▶ [THE TASK]: Which lines of the data include the string "apply"? List them all.

----------

Lemma buildPartition_partial topic ss p ts sm field :
  (sm, field) ∈ offsets_of ss -> covers sm topic = true ->
  field (buildPartition topic (enteredAll topic ss) p ts).1 = None ->
  degraded (os_sec sm) (buildPartition topic (enteredAll topic ss) p ts).2.
Proof.
  intros Hin Hc Hnone. pose proof (buildPartition_spec topic ss p ts) as Hspec.
  assert (sample_offset sm topic (pd_Partition p) = None) as Ho.
  { destruct Hspec. unfold offsets_of in Hin.
    do 3 (apply elem_of_cons in Hin as [[= -> ->]|Hin]; [congruence|]).
    do 2 (apply elem_of_cons in Hin as [[= -> ->]|Hin];
      [rewrite ps_tiered0, Hc in Hnone; simpl in Hnone; rewrite ?orb_true_r in Hnone; exact Hnone|]).
    by apply elem_of_nil in Hin. }
  clear Hnone Hspec. unfold buildPartition. next_read. unfold offsets_of in Hin.
  apply elem_of_cons in Hin as [[= -> ->]|Hin]; [this_read ltac:(apply lookup_partial)|]. next_read. case_match.
  apply elem_of_cons in Hin as [[= -> ->]|Hin]; [this_read ltac:(apply lookup_partial)|]. next_read. case_match.
  apply elem_of_cons in Hin as [[= -> ->]|Hin]; [this_read ltac:(apply lookup_partial)|]. next_read. case_match.
  next_read. apply reach_now; [|intros ?; unfold degraded; preserve].
  apply elem_of_cons in Hin as [[= -> ->]|Hin].
  { simpl. rewrite Hc. simpl. this_read ltac:(apply lookup_partial). }
  apply elem_of_cons in Hin as [[= -> ->]|Hin]; [|by apply elem_of_nil in Hin].
  simpl. rewrite Hc, orb_true_r. next_read. case_match. this_read ltac:(apply lookup_partial).
Qed.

----------

▶ [YOUR SOLUTION]:
    do 3 (apply elem_of_cons in Hin as [[= -> ->]|Hin]; [congruence|]).
    do 2 (apply elem_of_cons in Hin as [[= -> ->]|Hin];
    by apply elem_of_nil in Hin. }
  apply elem_of_cons in Hin as [[= -> ->]|Hin]; [this_read ltac:(apply lookup_partial)|]. next_read. case_match.
  apply elem_of_cons in Hin as [[= -> ->]|Hin]; [this_read ltac:(apply lookup_partial)|]. next_read. case_match.
  apply elem_of_cons in Hin as [[= -> ->]|Hin]; [this_read ltac:(apply lookup_partial)|]. next_read. case_match.
  next_read. apply reach_now; [|intros ?; unfold degraded; preserve].
  apply elem_of_cons in Hin as [[= -> ->]|Hin].
  { simpl. rewrite Hc. simpl. this_read ltac:(apply lookup_partial). }
  apply elem_of_cons in Hin as [[= -> ->]|Hin]; [|by apply elem_of_nil in Hin].
  simpl. rewrite Hc, orb_true_r. next_read. case_match. this_read ltac:(apply lookup_partial).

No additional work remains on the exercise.